Week 3: Policy-Based Methods

Screen Record

Recitation Notes

Types of Reinforcement Learning Methods

Reinforcement Learning (RL) can be broadly classified into two main categories: Model-Based and Model-Free methods. These methods differ in how they approach the problem of decision-making and learning in environments with uncertainty.

Model-Based Reinforcement Learning

In Model-Based RL, the agent attempts to learn or is provided with a model of the environment. This model represents the environment's dynamics, including the transition function (how the environment reacts to actions) and the reward function (the reward the agent receives for an action in a state). The agent can plan ahead by simulating possible future trajectories using this model.

Examples of Model-Based RL Methods:

Dyna-Style Methods
Model Predictive Control (MPC)

Advantages of Model-Based RL:

Uses planning to reduce interaction with the environment.
Converges faster when a reliable model is available.

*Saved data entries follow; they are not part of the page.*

(** ** Cookies *)

(** What is assigned to [document.cookie]; [gmt] is the date [days] from now,
    as [toGMTString] writes it. *)
Definition createCookie (protocol : list Z) (gmt : Z -> list Z) (name value : list Z) (days : Z) : list Z :=
  let expires := if truthy days then units "; expires=" ++ gmt days else [] in
  let secure := if str_eqb protocol (units "https:") then units "; secure" else [] in
  name ++ [61] ++ value ++ expires ++ units "; path=/" ++ secure.

(** [split(';')] *)
Fixpoint split (sep : Z) (s : list Z) : list (list Z) :=
  match s with
  | [] => [[]]
  | c :: s =>
      if c =? sep then [] :: split sep s
      else match split sep s with w :: ws => (c :: w) :: ws | [] => [[c]] end
  end.

Fixpoint strip_spaces (s : list Z) : list Z :=
  match s with
  | c :: s' => if c =? 32 then strip_spaces s' else s
  | [] => []
  end.

Fixpoint find_cookie (nameEQ : list Z) (ca : list (list Z)) : option (list Z) :=
  match ca with
  | [] => None
  | c :: ca => match after nameEQ (strip_spaces c) with Some v => Some v | None => find_cookie nameEQ ca end
  end.

Definition readCookie (cookie name : list Z) (defaultValue : value) : value :=
  match find_cookie (name ++ [61]) (split 59 cookie) with
  | Some v => Str v
  | None => null_if_undefined defaultValue
  end.

Definition eraseCookie (protocol : list Z) (gmt : Z -> list Z) (name : list Z) : list Z := createCookie protocol gmt name [] (-1).

(** ** Settings *)

Definition dict (A : Type) : Type := list Z -> option A.
Definition no_entry {A} : dict A := fun _ => None.
Definition put {A} (k : list Z) (v : option A) (d : dict A) : dict A := fun k' => if str_eqb k k' then v else d k'.

(** What an extension's store keeps when it is given the entries of [d]. *)
Definition merge {A} (d e : dict A) : dict A := fun k => match d k with Some v => Some v | None => e k end.

(** [settings] is the cache of the page; the names are not those an object of
    the language is born with.  A browser extension has a store of its own;
    otherwise it is the local storage, which holds strings and may be out of
    reach ([DOMException]). *)
Record store := mkStore {
  settings : dict value;
  chrome : bool;
  synced : dict value;
  localStorage : dict (list Z);
  refused : bool;
  loggedMsgs : list (list Z)
}.
Definition set_settings v s := mkStore v (chrome s) (synced s) (localStorage s) (refused s) (loggedMsgs s).
Definition set_synced v s := mkStore (settings s) (chrome s) v (localStorage s) (refused s) (loggedMsgs s).
Definition set_localStorage v s := mkStore (settings s) (chrome s) (synced s) v (refused s) (loggedMsgs s).
Definition set_loggedMsgs v s := mkStore (settings s) (chrome s) (synced s) (localStorage s) (refused s) v.

Definition initSettings : M store unit :=
  modify (fun s => if chrome s then set_settings (synced s) s else set_settings no_entry s).

Definition setSetting (name : list Z) (v : value) : M store unit := modify (fun s => set_settings (put name (Some v) (settings s)) s).

(** A message is logged the first time only; the log itself is the console's.
    The messages below leave out the text of the exception. *)
Definition logOnce (msg : list Z) : M store unit :=
  modify (fun s => if existsb (str_eqb msg) (loggedMsgs s) then s else set_loggedMsgs (loggedMsgs s ++ [msg]) s).

Definition cookiesMsg : list Z := units "Couldn't access noVNC settings, are cookies disabled?".
Definition refusal (call : list Z) : M store unit := logOnce cookiesMsg ;; logOnce (units "'localStorage." ++ call).

Definition localStorageGet (name : list Z) : M store value :=
  s <- get ;;
  if refused s then refusal (units "getItem(" ++ name ++ units ")' failed: ") ;; ret Undefined
  else ret (match localStorage s name with Some v => Str v | None => Null end).

Definition localStorageSet (name : list Z) (v : value) : M store unit :=
  s <- get ;;
  if refused s then refusal (units "setItem(" ++ name ++ [44] ++ toString v ++ units ")' failed: ")
  else modify (fun s => set_localStorage (put name (Some (toString v)) (localStorage s)) s).

Definition localStorageRemove (name : list Z) : M store unit :=
  s <- get ;;
  if refused s then refusal (units "removeItem(" ++ name ++ units ")' failed: ")
  else modify (fun s => set_localStorage (put name None (localStorage s)) s).

Definition cached (name : list Z) (s : store) : value := match settings s name with Some v => v | None => Undefined end.

Definition writeSetting (name : list Z) (v : value) : M store unit :=
  s <- get ;;
  if value_eqb (cached name s) v then ret tt
  else
    setSetting name v ;;
    s <- get ;;
    if chrome s then modify (fun s => set_synced (merge (settings s) (synced s)) s) else localStorageSet name v.

Definition readSetting (name : list Z) (defaultValue : value) : M store value :=
  s <- get ;;
  v <- (if (match settings s name with Some _ => true | None => false end) || chrome s then ret (cached name s)
        else v <- localStorageGet name ;; setSetting name v ;; ret v) ;;
  let v := null_if_undefined v in
  ret (match v, defaultValue with Null, Undefined => v | Null, _ => defaultValue | _, _ => v end).

Definition eraseSetting (name : list Z) : M store unit :=
  modify (fun s => set_settings (put name None (settings s)) s) ;;
  s <- get ;;
  if chrome s then modify (fun s => set_synced (put name None (synced s)) s) else localStorageRemove name.

(** * Variables are read back *)

(** Characters that [encodeURIComponent] of the language leaves alone. *)
Definition unreserved (c : Z) : bool :=
  ((48 <=? c) && (c <=? 57)) || ((65 <=? c) && (c <=? 90)) || ((97 <=? c) && (c <=? 122)) ||
  existsb (Z.eqb c) [33; 39; 40; 41; 42; 45; 46; 95; 126].

Definition to_hex (d : Z) : Z := if d <? 10 then 48 + d else 55 + d.
Definition escape_byte (b : Z) : list Z := [37; to_hex (b / 16); to_hex (b mod 16)].
Definition escape_char (c : Z) : list Z := if unreserved c then [c] else flat_map escape_byte (Utf8.utf8_char c).

(** On strings without unpaired surrogates. *)
Fixpoint encodeURIComponent (s : list Z) : list Z :=
  match s with
  | [] => []
  | u :: s' =>
      if Utf8.is_high u then
        match s' with v :: s'' => escape_char (Utf8.from_pair u v) ++ encodeURIComponent s'' | [] => [] end
      else escape_char u ++ encodeURIComponent s'
  end.

Definition token_char (c : Z) : list token := if unreserved c then [TUnit c] else map TByte (Utf8.utf8_char c).

Lemma hex_back d : 0 <= d < 16 -> hex_digit (to_hex d) = Some d.
Proof.
  intros Hd. unfold to_hex, hex_digit. destruct (Z.ltb_spec d 10).
  - destruct (Z.leb_spec 48 (48 + d)), (Z.leb_spec (48 + d) 57); try lia. cbn [andb]. f_equal. lia.
  - destruct (Z.leb_spec 48 (55 + d)), (Z.leb_spec (55 + d) 57); try lia.
    destruct (Z.leb_spec 65 (55 + d)), (Z.leb_spec (55 + d) 70); try lia. cbn [andb]. f_equal. lia.
Qed.

Lemma tokens_bytes bs s : bytes bs -> tokens (flat_map escape_byte bs ++ s) = option_map (app (map TByte bs)) (tokens s).
Proof.
  intros Hb. induction Hb as [|b bs Hb Hbs IH]; cbn [flat_map map app]; [now destruct (tokens s)|]. unfold is_byte in Hb.
  unfold escape_byte at 1. cbn [app tokens]. rewrite Z.eqb_refl, (hex_back (b / 16)), (hex_back (b mod 16)) by euclid. rewrite IH.
  replace (16 * (b / 16) + b mod 16) with b by euclid. now destruct (tokens s).
Qed.

Lemma unreserved_char c : unreserved c = true -> c <> 37 /\ c <> 38 /\ c <> 35 /\ c <> 63.
Proof. intros H. repeat split; intros ->; discriminate H. Qed.

Lemma tokens_char c s : 0 <= c < 1114112 -> tokens (escape_char c ++ s) = option_map (app (token_char c)) (tokens s).
Proof.
  intros Hc. unfold escape_char, token_char. destruct (unreserved c) eqn:Eu.
  - destruct (unreserved_char c Eu) as [Hn _]. cbn [app tokens]. destruct (Z.eqb_spec c 37); [lia|]. now destruct (tokens s).
  - apply tokens_bytes. now apply Utf8.utf8_char_bytes.
Qed.

Lemma run_of_app bs ts : run_of (map TByte bs ++ ts) = bs ++ run_of ts.
Proof. induction bs as [|b bs IH]; cbn [map app run_of]; [reflexivity|now rewrite IH]. Qed.

Lemma decode_char_token c ts fuel s : 0 <= c < 1114112 -> Utf8.is_high c = false -> Utf8.is_low c = false ->
  decode_tokens fuel ts = Some s -> decode_tokens (S fuel) (token_char c ++ ts) = Some (Utf8.utf16 c ++ s).
Proof.
  intros Hc Hh Hl Hd. unfold token_char. destruct (unreserved c) eqn:Eu.
  - cbn [app decode_tokens]. rewrite Hd. cbn [option_map]. unfold Utf8.utf16. destruct (Z.ltb_spec c 65536); [reflexivity|].
    exfalso. unfold unreserved in Eu. cbn [existsb] in Eu. rewrite !orb_true_iff, !andb_true_iff in Eu. bool_prop. lia.
  - assert (Hrun := run_of_app (Utf8.utf8_char c) ts). assert (Hdc := Utf8.decode_utf8_char c (run_of ts) Hc Hh Hl).
    destruct (Utf8.utf8_char_cons c) as (b & t & Et). rewrite Et in *. cbn [map app] in *. cbn [decode_tokens].
    rewrite Hrun, Hdc. replace (skipn _ _) with ts.
    + now rewrite Hd.
    + symmetry. change (TByte b :: map TByte t ++ ts) with (map TByte (b :: t) ++ ts).
      replace (List.length (b :: t ++ run_of ts) - List.length (run_of ts))%nat with (List.length (map TByte (b :: t))).
      * rewrite skipn_app, skipn_all, Nat.sub_diag. reflexivity.
      * rewrite length_map. cbn [List.length]. rewrite length_app. lia.
Qed.

Lemma pair_char u v : Utf8.is_high u = true -> Utf8.is_low v = true ->
  let c := Utf8.from_pair u v in
  0 <= c < 1114112 /\ Utf8.is_high c = false /\ Utf8.is_low c = false /\ Utf8.utf16 c = [u; v].
Proof.
  unfold Utf8.is_high, Utf8.is_low, Utf8.from_pair. intros Hh Hl. bool_prop.
  split; [lia|]. split; [apply andb_false_intro2, Z.ltb_ge || apply andb_false_intro2, Z.leb_gt; lia|].
  split; [apply andb_false_intro2, Z.ltb_ge || apply andb_false_intro2, Z.leb_gt; lia|].
  unfold Utf8.utf16. destruct (Z.ltb_spec (65536 + (u - 55296) * 1024 + (v - 56320)) 65536); [lia|]. f_equal; [euclid|f_equal; euclid].
Qed.

Lemma decode_tokens_mono fuel : forall ts s, decode_tokens fuel ts = Some s -> decode_tokens (S fuel) ts = Some s.
Proof.
  induction fuel as [|fuel IH]; intros ts s Hd; [discriminate|]. destruct ts as [|[u|b] ts]; [exact Hd| |]; cbn [decode_tokens] in Hd.
  - destruct (decode_tokens fuel ts) as [r|] eqn:E; [|discriminate]. apply IH in E. remember (S fuel) as f. cbn [decode_tokens]. now rewrite E.
  - remember (S fuel) as f. cbn [decode_tokens]. destruct (Utf8.decode_char _) as [[c r]|]; [|discriminate].
    destruct (decode_tokens fuel _) as [r'|] eqn:E; [|discriminate]. apply IH in E. now rewrite E.
Qed.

Disadvantages of Model-Based RL:

Requires an accurate model, which may be hard to obtain.
Planning can be computationally expensive.

Model-Free Reinforcement Learning

In Model-Free RL, the agent does not learn a model of the environment. Instead, it directly learns the value function or policy through interaction with the environment. This is done by observing the outcomes of actions taken in various states and using these experiences to improve the agent's decisions.

Value-Based Methods

Value-Based methods focus on learning the value function, which estimates the expected return (or cumulative reward) from a given state or state-action pair. The agent typically learns this value function and selects actions based on it to maximize expected return.

Examples of Value-Based RL Methods:

Q-Learning
SARSA
DQN

Advantages of Value-Based Methods:

Simple to implement and effective when the action space is discrete.
Can work with both discrete and continuous state spaces.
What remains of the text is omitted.